The other side of the equation is Agouti signaling protein.  Not only is it the “off” switch for MC4R, but it also works to regulate MC1R in tanning ability and hair color. (Variants of the  MC1R gene are associated with red hair.) Agouti signaling protein is coded for by the ASIP gene.  It produces the hair coloring associated with sable and tan points in dogs, bay colored horses, and fat yellow mice.  If you haven’t read about Agouti mice studies before, the article Obesity, Epigenetics, and Gene Regulation is a great introduction and explains how epigenetics altered mice offspring causing a change in hair color and obesity. The article points to BPA in plastic bottles as being a trigger to produce obese yellow mice.

In wondering if/how researchers in the Agouti mice studies could turn obese yellow mice back to brown lean mice, I came across a study on MC4R expression and cholesterol which states in the introduction: “Moreover, trafficking of intracellular MC4R back to the cell surface rather than to lysosomes underlies the ability of mutations of attraction and Mahogunin Ring Finger-1 (Mgrn1) to rectify the obesity in mice overexpressing agouti-signaling protein, an antagonist of MC4R”.   In the discussion, it goes on to describe the role of cholesterol including: “Membrane cholesterol depletion inhibits constitutive internalization of MC4R, while leaving recycling of the receptor unchanged. This causes accumulation of MC4R at the plasma membrane and loss of MC4R localized in the endosomal compartment”  [ref]

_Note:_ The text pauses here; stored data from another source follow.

Lemma run_reachable lines : ∀ inv inv' outs,
  reachable inv → run lines inv = Normal (inv', outs) → reachable inv'.
Proof.
  induction lines as [|line lines IH]; intros inv inv' outs Hr H; simpl in H.
  - by simplify_eq.
  - unbind H. destruct v as [inv1 out]. unbind H. destruct v as [inv2 outs'].
    simplify_eq. eapply IH; [|done]. by eapply reachable_step.
Qed.

Lemma state_after_reachable lines : reachable (state_after lines).
Proof.
  unfold state_after.
  destruct (run lines empty_Inventory) as [[inv outs]| | | |] eqn:H;
    try apply reachable_start.
  eapply run_reachable; [apply reachable_start | done].
Qed.


(** C10: in every state the program can reach, every potion of the formula
    book has a non-empty ingredient list, so that the list which the recipe
    handler and the formula question inspect after sorting is never empty. *)
Theorem formulas_never_empty (inv : Inventory) :
  reachable inv →
  ∀ name potion, potions inv !! name = Some potion →
    potion_ingredients potion ≠ []
    ∧ (get_ingredients potion).2 ≠ []
    ∧ bool_decide (0 < length (get_ingredients potion).2)%nat = true.
Proof.
  intros Hr name potion Hp. apply reachable_ok in Hr.
  destruct (ok_potions inv Hr name potion Hp) as [Hne _].
  assert (std_sort (potion_ingredients potion) ≠ []) as Hs by by rewrite std_sort_nil.
  split; [done|]. split; [done|]. simpl. apply bool_decide_eq_true.
  destruct (std_sort _); simpl; [done | lia].
Qed.

(** ** Every line is executed with fuel to spare *)

Lemma fueled_double_space_loop line i last :
  double_space_loop (S (S (String.length line))) line i last ≠ OutOfFuel.
Proof. apply fueled_double_space_loop_from. unfold str_length. lia. Qed.

Ltac fueled_loop :=
  first [ apply fueled_double_space_loop
        | first [ apply fueled_name_words_loop_from
                | apply fueled_ingredient_list_loop_from
                | apply fueled_trade_trophies_loop_from
                | apply fueled_name_until_loop_from
                | apply fueled_add_ingredients_loop_from
                | apply fueled_formula_loop_from
                | apply fueled_trophies_to_trade_loop_from
                | apply fueled_join_words_loop_from
                | apply fueled_potion_name_loop_from ]; apply words_left_start ].

Ltac fueled_loops := repeat first [fueled_loop | fueled_step].

Lemma fueled_is_valid_potion_name words line first last :
  is_valid_potion_name words line first last ≠ OutOfFuel.
Proof. unfold is_valid_potion_name. fueled_loops. Qed.

Lemma fueled_detect_type words : detect_type words ≠ OutOfFuel.
Proof. unfold detect_type. fueled_loops. Qed.

Lemma fueled_is_valid_loot words : is_valid_loot words ≠ OutOfFuel.
Proof. unfold is_valid_loot. fueled_loops. Qed.

Lemma fueled_is_valid_trade words : is_valid_trade words ≠ OutOfFuel.
Proof. unfold is_valid_trade. fueled_loops. Qed.

Lemma fueled_is_valid_sign_knowledge words : is_valid_sign_knowledge words ≠ OutOfFuel.
Proof. unfold is_valid_sign_knowledge. fueled_loops. Qed.

Lemma fueled_is_valid_potion_knowledge words i :
  is_valid_potion_knowledge words i ≠ OutOfFuel.
Proof. unfold is_valid_potion_knowledge. fueled_loops. Qed.

Lemma fueled_is_valid_potion_recipe words i :
  is_valid_potion_recipe words i ≠ OutOfFuel.
Proof. unfold is_valid_potion_recipe. fueled_loops. Qed.

Lemma fueled_is_valid_encounter words : is_valid_encounter words ≠ OutOfFuel.
Proof. unfold is_valid_encounter. fueled_loops. Qed.

Ltac fueled_calls :=
  repeat first
    [ apply fueled_is_valid_potion_name | apply fueled_is_valid_loot
    | apply fueled_is_valid_trade | apply fueled_is_valid_sign_knowledge
    | apply fueled_is_valid_potion_knowledge | apply fueled_is_valid_potion_recipe
    | apply fueled_is_valid_encounter | apply fueled_detect_type
    | fueled_loop | fueled_step ].

Lemma fueled_detect_sentence_type words line :
  detect_sentence_type words line ≠ OutOfFuel.
Proof. unfold detect_sentence_type. fueled_calls. Qed.

Lemma fueled_question_ingredient words rest :
  rest ≠ OutOfFuel → question_ingredient words rest ≠ OutOfFuel.
Proof. intros Hrest. unfold question_ingredient. fueled_calls. Qed.

Lemma fueled_question_potion words line rest :
  rest ≠ OutOfFuel → question_potion words line rest ≠ OutOfFuel.
Proof. intros Hrest. unfold question_potion. fueled_calls. Qed.

Lemma fueled_question_trophy words rest :
  rest ≠ OutOfFuel → question_trophy words rest ≠ OutOfFuel.
Proof. intros Hrest. unfold question_trophy. fueled_calls. Qed.

Lemma fueled_question_monster words rest :
  rest ≠ OutOfFuel → question_monster words rest ≠ OutOfFuel.
Proof. intros Hrest. unfold question_monster. fueled_calls. Qed.

Lemma fueled_question_formula words line rest :
  rest ≠ OutOfFuel → question_formula words line rest ≠ OutOfFuel.
Proof. intros Hrest. unfold question_formula. fueled_calls. Qed.

Lemma fueled_detect_question_type words line :
  detect_question_type words line ≠ OutOfFuel.
Proof.
  unfold detect_question_type.
  apply fueled_question_ingredient, fueled_question_potion, fueled_question_trophy,
    fueled_question_monster, fueled_question_formula. done.
Qed.

Lemma fueled_handle_loot words inv : handle_loot words inv ≠ OutOfFuel.
Proof. unfold handle_loot. fueled_calls. Qed.

Lemma fueled_decrease_trophy name count inv : decrease_trophy name count inv ≠ OutOfFuel.
Proof. unfold decrease_trophy. fueled. Qed.

Lemma fueled_use_ingredient name count inv : use_ingredient name count inv ≠ OutOfFuel.
Proof. unfold use_ingredient. fueled. Qed.

Lemma fueled_use_one_potion potion inv : use_one_potion potion inv ≠ OutOfFuel.
Proof. unfold use_one_potion. fueled. Qed.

Finally, leptin, another metabolism hormone,  also plays a role in the balance between MSH (produced by POMC)  and Agouti-signaling protein.  A study from 2014 states “Leptin promotes its effects on body weight partly by activating POMC neurons and inhibiting AgRP neurons” [ref]  There is much written about leptin and weight regulation.  A quick Google search will bring you to lots of web gurus explaining all of their methods of regulating leptin.

So you may have noticed that my “action steps” don’t include many actions.  I’m hoping that some of this background information will help you to look into this more and come up with your own action steps, because, frankly, other than not feeding babies from  BPA-containing plastic baby bottles and not living in a moldy house, I don’t really have a nutrition plan to work around the MC4R variants.